I’ve made several attempts at writing blog posts over the past few months. In fact, over the past 7 or 8 months. And for one reason or another, they just haven’t felt right to me. Either I’ve started writing about a topic, and decided I didn’t like how it was going before shelving the entire thing, or I haven’t published it because my feelings toward the topic changed before I had a chance to take a photo or two for the post.
I can’t sit here and say I’ve been super motivated to blog or make videos, either. If I had the motivation, I’d have fixed those posts I mentioned, instead of leaving them on my desktop, making me feel guilty because I didn’t post them.
A couple of weeks ago, I tried to record a chatty update kind of video. I like making those, because I can just chat away and I don’t have to worry about trying to be entertaining or funny or overly enthusiastic about a topic – it’s just me and my camera. And I couldn’t even do that. I must have tried to record the first part of that video in excess of 30 times. And I scrapped the lot. It just wasn’t happening – things weren’t coming out of my mouth the way I wanted them to. And I never script my videos – I think that makes them look less authentic, I’m no actress!

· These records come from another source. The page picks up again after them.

(** The callback of the interval timer that the second effect (dependencies
    [minSpeed, maxSpeed]) installs. *)
Definition tick (r : Q) (h : hook) : hook :=
  let currentTarget := fullTextRef h in
  let currentCursor := indexRef h in
  if (currentCursor <? len currentTarget)%Z then
    let nextCursor :=
      Z.min (currentCursor
             + charsToAdd r (minSpeed (args h)) (maxSpeed (args h)))
            (len currentTarget) in
    {| args := args h; displayBuffer := slice currentTarget 0 nextCursor;
       fullTextRef := fullTextRef h; indexRef := nextCursor |}
  else h.

(** Third effect, dependencies [isStreaming, fullText]. *)
Definition effect_streaming (h : hook) : hook :=
  if negb (isStreaming (args h)) then
    {| args := args h; displayBuffer := fullTextRef h;
       fullTextRef := fullTextRef h; indexRef := len (fullTextRef h) |}
  else h.

(** The first render and its effects. *)
Definition mount (p : props) : hook :=
  effect_streaming
    (effect_target
       {| args := p; displayBuffer := []; fullTextRef := fullText p;
          indexRef := 0 |}).

(** A later render with arguments [p]: an effect runs when one of its
    dependencies differs from the previous render, in the order of the
    source. *)
Definition render (p : props) (h : hook) : hook :=
  let text_changed := negb (str_eqb (fullText p) (fullText (args h))) in
  let flag_changed := negb (Bool.eqb (isStreaming p) (isStreaming (args h))) in
  let h0 := {| args := p; displayBuffer := displayBuffer h;
               fullTextRef := fullTextRef h; indexRef := indexRef h |} in
  let h1 := if text_changed then effect_target h0 else h0 in
  if flag_changed || text_changed then effect_streaming h1 else h1.

(** One call of the hook: [prev] is what the hook kept from the previous
    render, [None] on the first.  The hook returns [displayBuffer]. *)
Definition useSmartStream (p : props) (prev : option hook) : hook :=
  match prev with
  | None => mount p
  | Some h => render p h
  end.

Inductive event :=
| Render (p : props)
| Tick (r : Q).

Definition step (e : event) (h : hook) : hook :=
  match e with
  | Render p => useSmartStream p (Some h)
  | Tick r => tick r h
  end.

Definition run (es : list event) (h : hook) : hook :=
  fold_left (fun h e => step e h) es h.

Inductive reachable : hook -> Prop :=
| reach_mount p : reachable (useSmartStream p None)
| reach_step e h : reachable h -> reachable (step e h).

(** The display buffer is the prefix of the target that the cursor
    delimits. *)
Definition synced (h : hook) : Prop :=
  displayBuffer h = slice (fullText (args h)) 0 (indexRef h).

(** What every reachable state satisfies. *)
Record consistent (h : hook) : Prop := {
  ref_current : fullTextRef h = fullText (args h);
  index_lower : (0 <= indexRef h)%Z;
  index_upper : (indexRef h <= len (fullText (args h)))%Z;
  buffer_length : len (displayBuffer h) = indexRef h;
  revealed : isStreaming (args h) = false -> displayBuffer h = fullText (args h)
}.

(** Arguments with an ASCII target, for the examples. *)
Definition demo (T : string) (s : bool) (mn mx : Z) : props :=
  {| fullText := js T; isStreaming := s;
     minSpeed := safe mn; maxSpeed := safe mx |}.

Rambling on about what’s been happening in my life over the past 3-4 months would probably result in a reasonably lengthy novel as opposed to a little blog post – so I’ll try and keep my points brief!
I’m going to university
I should be more excited about going to uni. I’m not particularly bothered, to be honest. I actually wanted to go out into the world after my HND and get a job in the field. In fact, I wanted to do that after my HNC. Turns out that companies want someone with a degree for pretty much any creative job. One particular job description had duties such as updating the company’s Snapchat account, and making YouTube content. And they wanted a degree. For a job that didn’t even pay £16k a year.
So I’m going to the University of the West of Scotland (UWS) in Ayr to study Broadcast Production for the next 2 years. I’ll be specialising in radio, which should be interesting – I’d just much rather get a bloody job and start working my way up. Ayr is an hour, and two financially-crippling trains, away from me – which brings me onto my next point.
I bought a car
This one I’m a lot more excited about! The cost of travelling by train or bus to Ayr would involve me having to take out a student loan – something which, fortunately, I’ve managed to avoid up until now. The other option was using a large chunk of my savings to pay for it – not ideal. I decided to make a bit of an investment instead and buy my own set of wheels, and I’ve never looked back since!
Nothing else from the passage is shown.